* _EXERCISE GOAL_: What is the number of lines in the entries that contain the word "unescaped"? Answer with that figure alone.
MATERIAL FOR THIS TASK Block Start
Fixpoint skip_ws (s : string) : string :=
  match s with
  | String c rest => if is_ws c then skip_ws rest else s
  | EmptyString => s
  end.

Fixpoint strip_prefix (p s : string) : option string :=
  match p, s with
  | EmptyString, _ => Some s
  | String a p', String b s' => if Ascii.eqb a b then strip_prefix p' s' else None
  | _, EmptyString => None
  end.

(** The characters of a string literal after the opening quote, up to the
    closing quote. *)
Fixpoint loads_chars (s : string) : option (string * string) :=
  match s with
  | EmptyString => None
  | String c rest =>
      let n := nat_of_ascii c in
      if (n =? 34)%nat then Some ("", rest)
      else if (n <? 32)%nat then None
      else if (n =? 92)%nat then
        match rest with
        | String e rest' =>
            let m := nat_of_ascii e in
            let unescaped :=
              if (m =? 34)%nat then Some (char_of 34)
              else if (m =? 92)%nat then Some (char_of 92)
              else if (m =? 47)%nat then Some (char_of 47)
              else if (m =? 98)%nat then Some (char_of 8)
              else if (m =? 102)%nat then Some (char_of 12)
              else if (m =? 110)%nat then Some (char_of 10)
              else if (m =? 114)%nat then Some (char_of 13)
              else if (m =? 116)%nat then Some (char_of 9)
              else None in
            match unescaped with
            | Some u =>
                match loads_chars rest' with
                | Some (body, after) => Some (String u body, after)
                | None => None
                end
            | None => None
            end
        | EmptyString => None
        end
      else
        match loads_chars rest with
        | Some (body, after) => Some (String c body, after)
        | None => None
        end
  end.

Fixpoint take_digits (s : string) : string * string :=
  match s with
  | String c rest =>
      if is_digit c then let '(d, after) := take_digits rest in (String c d, after)
      else ("", s)
  | EmptyString => ("", s)
  end.

Fixpoint digits_value (s : string) (acc : Z) : Z :=
  match s with
  | String c rest => digits_value rest (10 * acc + Z.of_nat (nat_of_ascii c - 48))
  | EmptyString => acc
  end.

(** The fraction and the exponent of a number literal, if any. *)
Definition take_fraction (s : string) : option (string * string) :=
  match s with
  | String c rest =>
      if Ascii.eqb c (char_of 46) then
        match take_digits rest with
        | (EmptyString, _) => None
        | (ds, after) => Some (String c ds, after)
        end
      else Some ("", s)
  | EmptyString => Some ("", s)
  end.

Definition take_exponent (s : string) : option (string * string) :=
  match s with
  | String c rest =>
      if Ascii.eqb c (char_of 101) || Ascii.eqb c (char_of 69) then
        let '(sign, rest1) :=
          match rest with
          | String g rest' =>
              if Ascii.eqb g (char_of 43) || Ascii.eqb g (char_of 45)
              then (str1 g, rest') else ("", rest)
          | EmptyString => ("", rest)
          end in
        match take_digits rest1 with
        | (EmptyString, _) => None
        | (ds, after) => Some (String c (sign +:+ ds), after)
        end
      else Some ("", s)
  | EmptyString => Some ("", s)
  end.

(** A number literal: an integer, or a float kept as its literal. *)
Definition loads_number (s : string) : option (PyValue * string) :=
  let '(sign, s1) :=
    match s with
    | String c rest => if Ascii.eqb c (char_of 45) then ("-", rest) else ("", s)
    | EmptyString => ("", s)
    end in
  match take_digits s1 with
  | (EmptyString, _) => None
  | (String d ds as digits, after) =>
      if Ascii.eqb d (char_of 48) && negb (String.eqb ds "") then None
      else
        match take_fraction after with
        | Some (fraction, after1) =>
            match take_exponent after1 with
            | Some (exponent, after2) =>
                if String.eqb fraction "" && String.eqb exponent "" then
                  Some (PyInt (if String.eqb sign "" then digits_value digits 0
                               else - digits_value digits 0), after2)
                else Some (PyFloat (sign +:+ digits +:+ fraction +:+ exponent), after2)
            | None => None
            end
        | None => None
        end
  end.

Fixpoint loads_value (fuel : nat) (s : string) {struct fuel}
  : option (PyValue * string) :=
  match fuel with
  | O => None
  | S fuel' =>
      match skip_ws s with
      | EmptyString => None
      | String c rest as s1 =>
          let n := nat_of_ascii c in
          if (n =? 34)%nat then
            match loads_chars rest with
            | Some (body, after) => Some (PyStr body, after)
            | None => None
            end
          else if (n =? 91)%nat then
            match skip_ws rest with
            | String c' rest' as s2 =>
                if Ascii.eqb c' (char_of 93) then Some (PyList [], rest')
                else loads_items fuel' s2 []
            | EmptyString => None
            end
          else if (n =? 123)%nat then
            match skip_ws rest with
            | String c' rest' as s2 =>
                if Ascii.eqb c' (char_of 125) then Some (PyDict [], rest')
                else loads_entries fuel' s2 []
            | EmptyString => None
            end
          else
            match strip_prefix "null" s1, strip_prefix "true" s1, strip_prefix "false" s1 with
            | Some after, _, _ => Some (PyNone, after)
            | _, Some after, _ => Some (PyBool true, after)
            | _, _, Some after => Some (PyBool false, after)
            | _, _, _ => loads_number s1
            end
      end
  end
with loads_items (fuel : nat) (s : string) (acc : list PyValue) {struct fuel}
  : option (PyValue * string) :=
  match fuel with
  | O => None
  | S fuel' =>
      match loads_value fuel' s with
      | Some (v, after) =>
          match skip_ws after with
          | String c rest =>
              if Ascii.eqb c (char_of 44) then loads_items fuel' rest (v :: acc)
              else if Ascii.eqb c (char_of 93) then Some (PyList (rev (v :: acc)), rest)
              else None
          | EmptyString => None
          end
      | None => None
      end
  end
with loads_entries (fuel : nat) (s : string) (acc : list (string * PyValue))
  {struct fuel} : option (PyValue * string) :=
  match fuel with
  | O => None
  | S fuel' =>
      match skip_ws s with
      | String q rest =>
          if Ascii.eqb q (char_of 34) then
            match loads_chars rest with
            | Some (key, after_key) =>
                match skip_ws after_key with
                | String colon after_colon =>
                    if Ascii.eqb colon (char_of 58) then
                      match loads_value fuel' after_colon with
                      | Some (v, after) =>
                          match skip_ws after with
                          | String c rest' =>
                              if Ascii.eqb c (char_of 44)
                              then loads_entries fuel' rest' ((key, v) :: acc)
                              else if Ascii.eqb c (char_of 125)
                              then Some (PyDict (rev ((key, v) :: acc)), rest')
                              else None
                          | EmptyString => None
                          end
                      | None => None
                      end
                    else None
                | EmptyString => None
                end
            | None => None
            end
          else None
      | EmptyString => None
      end
  end.

Definition loads (s : string) : option PyValue :=
  match loads_value (2 * String.length s + 2) s with
  | Some (v, after) =>
      match skip_ws after with
      | EmptyString => Some v
      | String _ _ => None
      end
  | None => None
  end.

(** *** [repr] *)

Fixpoint has_char (n : nat) (s : string) : bool :=
  match s with
  | String c rest => (nat_of_ascii c =? n)%nat || has_char n rest
  | EmptyString => false
  end.

Definition repr_char (quote : nat) (c : ascii) : string :=
  let n := nat_of_ascii c in
  if (n =? 92)%nat then "\\"
  else if (n =? quote)%nat then "\" +:+ str1 c
  else if (n =? 10)%nat then "\n"
  else if (n =? 13)%nat then "\r"
  else if (n =? 9)%nat then "\t"
  else if (n <? 32)%nat || (n =? 127)%nat then "\x" +:+ hex2 n
  else str1 c.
MATERIAL FOR THIS TASK Block End
* _YOUR RESPONSE_: 2